##### Material provided #####

(** C7 as stated fails on a line of 1 MiB: the file holds one malformed
    line, of 1,048,576 bytes, followed by one valid user entry, and the
    reader stops at the first line; no user message is counted and the
    entry is not processed. *)
Lemma overlong_line_ends_the_reading :
  let long := reference.filler (Z.to_nat (1024 * 1024)) "x" in
  let content := long +:+ newline +:+ reference.validUserLine in
  let w := reference.world {[reference.conversationPath := content]} in
  let m := reference.started reference.dryRun in
  let m' := fst (@monitor.ProcessConversationFile reference.accepting reference.runtime
                   reference.conversationPath m w) in
  Z.of_nat (String.length long) = 1024 * 1024
  /\ bufio.lines content = [long; reference.validUserLine]
  /\ @monitor.json_Unmarshal_Entry reference.runtime long = None
  /\ (exists entry,
        @monitor.json_Unmarshal_Entry reference.runtime reference.validUserLine
        = Some entry
        /\ monitor.Entry_Type entry = "user" /\ monitor.Entry_UUID entry = "valid-msg")
  /\ monitor.MessageStats m' = (0, 0)
  /\ monitor.processed m' "valid-msg" = false.
Proof.
  cbv zeta.
  set (n := Z.to_nat (1024 * 1024)).
  assert (Z.of_nat n = 1024 * 1024) as Hn by (subst n; rewrite Z2Nat.id; lia).
  clearbody n.
  destruct (@overlong_first_line reference.accepting reference.runtime
              reference.conversationPath (reference.started reference.dryRun)
              (reference.world
                 {[reference.conversationPath :=
                     reference.filler n "x" +:+ newline +:+ reference.validUserLine]})
              n "x"%char reference.validUserLine) as [Hstats Hledger].
  - vm_compute. reflexivity.
  - unfold reference.world. cbn [monitor.files]. apply lookup_singleton_eq.
  - discriminate.
  - lia.
  - split_and!.
    + by rewrite length_filler.
    + unfold bufio.lines, newline.
      change (String (ascii_of_nat 10) "" +:+ reference.validUserLine)
        with (String (ascii_of_nat 10) reference.validUserLine).
      rewrite Split_filler by discriminate.
      replace (Split reference.validUserLine (ascii_of_nat 10))
        with [reference.validUserLine] by (vm_compute; reflexivity).
      reflexivity.
    + destruct n as [|n]; [lia|].
      change (reference.parse (reference.filler (S n) "x") ≫= reference.decodeEntry
              = None).
      unfold reference.parse. simpl reference.filler. simpl list_ascii_of_string.
      by destruct (2 * _ + 2)%nat.
    + exists {| monitor.Entry_Type := "user"; monitor.Entry_UUID := "valid-msg";
                monitor.Entry_ParentUUID := "";
                monitor.Entry_Timestamp := "2024-01-01T00:00:00Z";
                monitor.Entry_Message := reference.text "'Hello'";
                monitor.Entry_GitBranch := ""; monitor.Entry_Cwd := "";
                monitor.Entry_RequestID := "" |}.
      split; [vm_compute; reflexivity|]. split; reflexivity.
    + rewrite Hstats. reflexivity.
    + unfold monitor.processed. rewrite Hledger. reflexivity.
Qed.

(** C4 as stated fails on an object with a member of another JSON type
    than its field. In the first payload the content array holds a text
    block and a tool_result block whose content is an array: the
    payload does not decode and the text is empty, where the
    specification has the text of the first block. In the second the
    content member is a string: the flat text field is not used. *)
Lemma mistyped_member_gives_empty_text :
  let blocks :=
    reference.text
      "{'content':[{'type':'text','text':'hi'},{'type':'tool_result','content':[]}]}" in
  let flat := reference.text "{'text':'flat','content':'hello'}" in
  (exists raw first second,
     reference.parse blocks
     = Some (reference.JObject [("content", (raw, reference.JArray [first; second]))])
     /\ reference.decodeBlock first
        = Some {| monitor.Block_Type := "text"; monitor.Block_Text := "hi";
                  monitor.Block_Name := ""; monitor.Block_Input := "";
                  monitor.Block_Content := ""; monitor.Block_ToolUseID := "" |}
     /\ reference.decodeBlock second = None)
  /\ @monitor.json_Unmarshal_string reference.runtime blocks = None
  /\ @monitor.json_Unmarshal_MessageContent reference.runtime blocks = None
  /\ @monitor.extractContent reference.runtime blocks = ""
  /\ (exists raw1 raw2,
        reference.parse flat
        = Some (reference.JObject [("text", (raw1, reference.JString "flat"));
                                   ("content", (raw2, reference.JString "hello"))]))
  /\ @monitor.json_Unmarshal_string reference.runtime flat = None
  /\ @monitor.json_Unmarshal_MessageContent reference.runtime flat = None
  /\ @monitor.extractContent reference.runtime flat = "".
Proof.
  cbv zeta. split.
  { destruct (reference.parse _) as [j|] eqn:E; vm_compute in E; [|discriminate].
    injection E as <-. do 3 eexists. split; [reflexivity|]. split; reflexivity. }
  do 3 (split; [vm_compute; reflexivity|]).
  split; [|split_and!; vm_compute; reflexivity].
  destruct (reference.parse _) as [j|] eqn:E; vm_compute in E; [|discriminate].
  injection E as <-. do 2 eexists. reflexivity.
Qed.
(** * DeepSeek checkpoint importer: state-dict disambiguation and mapping table

    A shallow embedding of [nemo/collections/llm/gpt/model/deepseek.py]:
    the configuration dataclasses, the importer's [_modify_source_state]
    pass over the Hugging Face state dict, the mapping table and transform
    list of [convert_state], and the [config] property that derives the
    per-layer classification [moe_layer_freq]. *)

From Stdlib Require Import ZArith Ascii String DecimalString DecimalNat.
From stdpp Require Import gmap strings list fin_maps.

Local Open Scope string_scope.

(** ** Python strings *)

Module PyStr.

(** [str(n)] for a non-negative [int], as an f-string renders it. *)
Definition str_of_nat (n : nat) : string :=
  NilEmpty.string_of_uint (Nat.to_uint n).

Definition is_digit (c : ascii) : bool :=
  match Ascii.is_nat c with Some _ => true | None => false end.

Fixpoint all_digits (s : string) : bool :=
  match s with
  | EmptyString => true
  | String c s' => is_digit c && all_digits s'
  end.

(** [int(s)] on a non-empty string of decimal digits, leading zeros
    allowed; [None] on anything else. *)
Definition nat_of_str (s : string) : option nat :=
  match s with
  | EmptyString => None
  | _ => Nat.of_uint <$> NilEmpty.uint_of_string s
  end.

(** [s.startswith(p)], returning what follows the prefix. *)
Fixpoint strip_prefix (p s : string) : option string :=
  match p, s with
  | EmptyString, _ => Some s
  | String a p', String b s' =>
      if Ascii.eqb a b then strip_prefix p' s' else None
  | String _ _, EmptyString => None
  end.

(** [s.split(".")] *)
Fixpoint split_dots (s : string) : list string :=
  match s with
  | EmptyString => [EmptyString]
  | String c s' =>
      if Ascii.eqb c "." then EmptyString :: split_dots s'
      else match split_dots s' with
           | seg :: segs => String c seg :: segs
           | [] => [String c EmptyString]
           end
  end.

(** [".".join(segs)] *)
Fixpoint join_dots (segs : list string) : string :=
  match segs with
  | [] => EmptyString
  | [seg] => seg
  | seg :: rest => seg +:+ "." +:+ join_dots rest
  end.

Fixpoint dot_free (s : string) : bool :=
  match s with
  | EmptyString => true
  | String c s' => negb (Ascii.eqb c ".") && dot_free s'
  end.

End PyStr.

(** ** Parameter names touched by the disambiguation pass *)

(** f"model.layers.{layer_i}.post_attention_layernorm.weight" *)
Definition post_attention_key (layer_i : nat) : string :=
  "model.layers." +:+ PyStr.str_of_nat layer_i +:+ ".post_attention_layernorm.weight".

(** f"model.layers.{layer_i}.dense-post_attention_layernorm.weight" *)
Definition dense_post_attention_key (layer_i : nat) : string :=
  "model.layers." +:+ PyStr.str_of_nat layer_i +:+ ".dense-post_attention_layernorm.weight".

(** ** State dicts and the errors of dict operations *)

Inductive PyError : Type :=
  | KeyError (key : string)
  | ValueError (msg : string)
  | AssertionError (msg : string).

Definition result (A : Type) : Type := PyError + A.

Definition ok {A : Type} (a : A) : result A := inr a.
Definition raise {A : Type} (e : PyError) : result A := inl e.

(** Exceptions propagate: the rest of the computation is skipped. *)
#[global] Instance result_bind : MBind result := fun A B k r =>
  match r with
  | inl e => inl e
  | inr a => k a
  end.

(** [_ModelState] only wraps the dict it is given; [state_dict()] hands
    the same dict back. *)
Record _ModelState (Tensor : Type) : Type := Build_ModelState
  { state_dict : gmap string Tensor }.
Arguments Build_ModelState {Tensor} _.
Arguments state_dict {Tensor} _.

Section StateDict.
Context {Tensor : Type}.

(** [d.pop(key)] without a default. *)
Definition dict_pop (key : string) (d : gmap string Tensor)
  : result (Tensor * gmap string Tensor) :=
  match d !! key with
  | Some v => ok (v, delete key d)
  | None => raise (KeyError key)
  end.

(** [list(d.values())]; its order is not specified here, so it is
    compared up to permutation. *)
Definition dict_values (d : gmap string Tensor) : list Tensor :=
  (map_to_list d).*2.

(** [enumerate(xs)] *)
Definition enumerate {A : Type} (xs : list A) : list (nat * A) :=
  zip (seq 0 (length xs)) xs.
(** * Coordinate-ascent optimizer of [strategy_optimizers]

    A shallow embedding of [crates/strategy_optimizers/src/optimization.py]
    (class [Optimization]) and the properties of its design description.

    Python values are embedded as follows.
    - A Python [int] is a [Z]; a Python [float] is a binary64 number, Rocq's
      primitive [float]; a [str] is a [string].
    - A [Param] is a dict object: its three entries and the identity of the
      object, which the [is not] test of [optimize_all] compares.
    - The class attribute [results_of_single_param_optimization] is one list
      shared by all calls: it lives in the [state] that every operation
      threads, together with the allocator of object identities and a log of
      the calls made to the objective.
    - A raised exception ends the computation and keeps the state reached.
      The solver can raise as well as the code: its run is a tree whose
      leaves are a normal end or an exception of its own.
    - [list.sort] is taken from the environment with what Python promises of
      it; the order it gives to keys that [<] does not order, a NaN among
      them, is left open.
    - [while True] may not end: the loop of [optimize_all] is given the
      number of sweeps it may start.
    - [print] calls have no effect on the values computed and are left out,
      and so is the [printing] flag that only guards some of them. *)

From Stdlib Require Import ZArith List String Ascii Bool Lia Floats.
From Stdlib Require Import Permutation Sorted.
Import ListNotations.
Local Open Scope Z_scope.

(** ** Python numbers *)

(** The exceptions the embedded code can raise. [IndexError] is what
    [results[0]] raises on an empty list and what [settings[i]] raises out of
    range; [ValueError] and [OverflowError] come from [int()] and [float()].
    The code defines and raises no other exception of its own than
    [DifferentListLengthException]. [OtherError name] is an exception of any
    other class, by the name of the class: the code raises none, the solver
    may. *)
Inductive exn : Type :=
  | DifferentListLengthException
  | IndexError
  | ValueError
  | OverflowError
  | OtherError (class_name : string).

Inductive pynum : Type :=
  | PInt (n : Z)
  | PFloat (x : float).

(** What crosses the boundary to the objective: a number or a string. *)
Inductive pyval : Type :=
  | Num (v : pynum)
  | Str (s : string).

(** [isinstance(setting, str)] and [isinstance(setting, int)]. *)
Definition is_str (v : pyval) : bool :=
  match v with Str _ => true | Num _ => false end.

Definition is_pyint (v : pyval) : bool :=
  match v with Num (PInt _) => true | _ => false end.

(** The signed integer [m * 2^e] cut toward zero, for [m > 0]. *)
Definition trunc_dyadic (s : bool) (m : positive) (e : Z) : Z :=
  let mag := if 0 <=? e then Zpos m * 2 ^ e else Zpos m / 2 ^ (- e) in
  if s then - mag else mag.

(** [int(x)] on a float: truncation toward zero; [ValueError] on NaN and
    [OverflowError] on an infinity. *)
Definition int_of_float (x : float) : exn + Z :=
  match Prim2SF x with
  | S754_nan => inl ValueError
  | S754_infinity _ => inl OverflowError
  | S754_zero _ => inr 0
  | S754_finite s m e => inr (trunc_dyadic s m e)
  end.

(** [float(n)] on an int: the nearest binary64 number, ties to even;
    [OverflowError] when that is out of range. *)
Definition float_of_int (n : Z) : exn + float :=
  let f := SF2Prim (binary_normalize prec emax n 0 false) in
  if is_infinity f then inl OverflowError else inr f.

(** [int(v)] and [float(v)] on a number. *)
Definition py_int (v : pynum) : exn + Z :=
  match v with
  | PInt n => inr n
  | PFloat x => int_of_float x
  end.

Definition py_float (v : pynum) : exn + float :=
  match v with
  | PInt n => float_of_int n
  | PFloat x => inr x
  end.

(** [x < n] and [n < x] between a float and an int: Python compares the exact
    values, without converting the int. *)
Definition float_lt_int (x : float) (n : Z) : bool :=
  match Prim2SF x with
  | S754_nan => false
  | S754_infinity s => s
  | S754_zero _ => 0 <? n
  | S754_finite s m e =>
      let sm := if s then Zneg m else Zpos m in
      if 0 <=? e then sm * 2 ^ e <? n else sm <? n * 2 ^ (- e)
  end.

Definition int_lt_float (n : Z) (x : float) : bool :=
  match Prim2SF x with
  | S754_nan => false
  | S754_infinity s => negb s
  | S754_zero _ => n <? 0
  | S754_finite s m e =>
      let sm := if s then Zneg m else Zpos m in
      if 0 <=? e then n <? sm * 2 ^ e else n * 2 ^ (- e) <? sm
  end.

(** [a < b]. *)
Definition py_lt (a b : pynum) : bool :=
  match a, b with
  | PInt m, PInt n => m <? n
  | PFloat x, PFloat y => PrimFloat.ltb x y
  | PFloat x, PInt n => float_lt_int x n
  | PInt n, PFloat x => int_lt_float n x
  end.

(** [a - b]: exact on two ints, otherwise in binary64 after converting the
    int operand. *)
Definition py_sub (a b : pynum) : exn + pynum :=
  match a, b with
  | PInt m, PInt n => inr (PInt (m - n))
  | _, _ =>
      match py_float a, py_float b with
      | inr x, inr y => inr (PFloat (x - y)%float)
      | inl e, _ => inl e
      | _, inl e => inl e
      end
  end.

(** [round(x)] of the design description: the nearest integer, ties to even.
    The source never calls it; it is here to compare [int()] against. *)
Definition round_dyadic (s : bool) (m : positive) (e : Z) : Z :=
  let mag :=
    if 0 <=? e then Zpos m * 2 ^ e
    else
      let d := 2 ^ (- e) in
      let q := Zpos m / d in
      let r := Zpos m mod d in
      match 2 * r ?= d with
      | Lt => q
      | Gt => q + 1
      | Eq => if Z.even q then q else q + 1
      end in
  if s then - mag else mag.

Definition round_float (x : float) : exn + Z :=
  match Prim2SF x with
  | S754_nan => inl ValueError
  | S754_infinity _ => inl OverflowError
  | S754_zero _ => inr 0
  | S754_finite s m e => inr (round_dyadic s m e)
  end.

Definition py_round (v : pynum) : exn + Z :=
  match v with
  | PInt n => inr n
  | PFloat x => round_float x
  end.

(** ** Objects and the shared state *)

(** [class Param(TypedDict)]: the entries [value], [ratio], [is_int], and the
    identity [ident] of the dict object holding them. *)
Record Param : Type := {
  ident : nat;
  value : pynum;
  ratio : bool;
  is_int : bool
}.

(** [class Result(TypedDict)]: the entries [value] and [settings]. *)
Record Result : Type := {
  result_value : pynum;
  settings : list Param
}.

(** [param is not current_param]. *)
Definition is_not (param current_param : Param) : bool :=
  negb (Nat.eqb (ident param) (ident current_param)).

(** The mutable store: the class-level list, the next free object identity,
    and the arguments of every call made to the objective so far. *)
Record state : Type := {
  results_of_single_param_optimization : list Result;
  next_ident : nat;
  evaluations : list (list pyval)
}.

Inductive outcome (A : Type) : Type :=
  | Returns (a : A) (st : state)
  | Raises (e : exn) (st : state).

Arguments Returns {A} a st.
Arguments Raises {A} e st.

Definition M (A : Type) : Type := state -> outcome A.

Definition ret {A} (a : A) : M A := fun st => Returns a st.

Definition raise {A} (e : exn) : M A := fun st => Raises e st.

Definition bind {A B} (c : M A) (k : A -> M B) : M B :=
  fun st =>
    match c st with
    | Returns a st' => k a st'
    | Raises e st' => Raises e st'
    end.

Definition lift {A} (r : exn + A) : M A :=
  match r with
  | inl e => raise e
  | inr a => ret a
  end.

Declare Scope py_scope.
Delimit Scope py_scope with py.
Notation "x <- c ;; k" := (bind c (fun x => k))
  (at level 61, c at next level, right associativity) : py_scope.
Notation "c ;;; k" := (bind c (fun _ => k))
  (at level 61, right associativity) : py_scope.
Local Open Scope py_scope.

(** The store after one object was built, after the history was emptied,
    after a result was appended to it, and after a call to the objective. *)
Definition allocated (st : state) : state :=
  {| results_of_single_param_optimization :=
       results_of_single_param_optimization st;
     next_ident := S (next_ident st);
     evaluations := evaluations st |}.
(** The line [Tiler.__init__] prints when [gdal.Open] raised. *)
Definition gdal_message (dir name : string) : string :=
  dir +:+ "/" +:+ name +:+ " not recognized as a supported file format".

(** ** Further sample data *)

(** A folder with two red tiles and a green one. *)
Definition channel_world : World :=
  let tile := ImageFile (ImgL (MkBand 6 6 (λ _ _, 0))) in
  MkWorld {["out"]}
    {[ ("out", "r_6_0.tiff") := tile; ("out", "r_0_6.tiff") := tile;
       ("out", "g_0_0.tiff") := tile ]}
    ∅ [] (MkDatetime 2023 5 1 14 3 9) (3, 11, 0).

(** The tiler after a complete run on [demo_raster]. *)
Definition demo_tiler : Tiler :=
  (generate_tiles 6 (MkTiler demo_raster "out" None None, demo_world)).2.1.

(** A raster without an alpha band. *)
Definition rgb_raster : Dataset :=
  MkDataset 6 6 [ (λ y x, x + y); (λ y x, 7); (λ y x, x) ].

(** The output folder of [demo_raster] between tiling and merging. *)
Definition demo_channels_world : World :=
  (tiling_phase 6 (MkTiler demo_raster "out" None None, demo_world)).2.2.

(** [demo_tiled_world] after its only merged tile was removed by hand. *)
Definition demo_missing_tile_world : World :=
  with_files (delete ("out", "rgba_0_6.tiff") (files demo_tiled_world)) demo_tiled_world.

(** [demo_tiled_world] with a note dropped into the tiles folder. *)
Definition demo_stray_world : World :=
  with_files (<[("out", "rgba_notes.txt") := OtherFile]> (files demo_tiled_world))
    demo_tiled_world.

(* ================================================================== *)
(** * Properties *)
(* ================================================================== *)

(** ** The grid *)

Section grid_facts.
Implicit Types (h w d i j : Z) (xs ys : list Z).

Lemma py_range_tiles n d :
  0 < d → py_range 0 (n - n `mod` d) d = (λ k, k * d) <$> seqZ 0 (n `div` d).
Proof.
  intros Hd. unfold py_range. rewrite decide_True by done.
  replace ((n - n `mod` d - 0 + d - 1) `div` d) with (n `div` d).
  - apply list_fmap_ext. intros _ k _. lia.
  - pose proof (Z.div_mod n d ltac:(lia)) as E.
    set (q := n `div` d) in *. set (r := n `mod` d) in *.
    replace (n - r - 0 + d - 1) with ((d - 1) + q * d) by lia.
    rewrite Z.div_add by lia. rewrite Z.div_small; lia.
Qed.

Lemma elem_of_py_range_tiles n d i :
  0 < d →
  i ∈ py_range 0 (n - n `mod` d) d ↔ 0 ≤ i < n - n `mod` d ∧ (d | i).
Proof.
  intros Hd. rewrite py_range_tiles by done. rewrite list_elem_of_fmap.
  pose proof (Z.div_mod n d ltac:(lia)) as E.
  split.
  - intros (k & -> & Hk%elem_of_seqZ). split; [nia|]. by exists k.
  - intros [Hi [k ->]]. exists k. split; [done|].
    apply elem_of_seqZ. nia.
Qed.

Lemma length_py_range_tiles n d :
  0 < d → 0 ≤ n → Z.of_nat (length (py_range 0 (n - n `mod` d) d)) = n `div` d.
Proof.
  intros Hd Hn. rewrite py_range_tiles by done.
  rewrite length_fmap, length_seqZ. apply Z2Nat.id.
  apply Z.div_pos; lia.
Qed.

#####

■ Work item ■
Repeat exactly, and only, the run of lines from the start of the material above through the line that holds "let m := reference.started".

■ Exercise answer ■
(** C7 as stated fails on a line of 1 MiB: the file holds one malformed
    line, of 1,048,576 bytes, followed by one valid user entry, and the
    reader stops at the first line; no user message is counted and the
    entry is not processed. *)
Lemma overlong_line_ends_the_reading :
  let long := reference.filler (Z.to_nat (1024 * 1024)) "x" in
  let content := long +:+ newline +:+ reference.validUserLine in
  let w := reference.world {[reference.conversationPath := content]} in
  let m := reference.started reference.dryRun in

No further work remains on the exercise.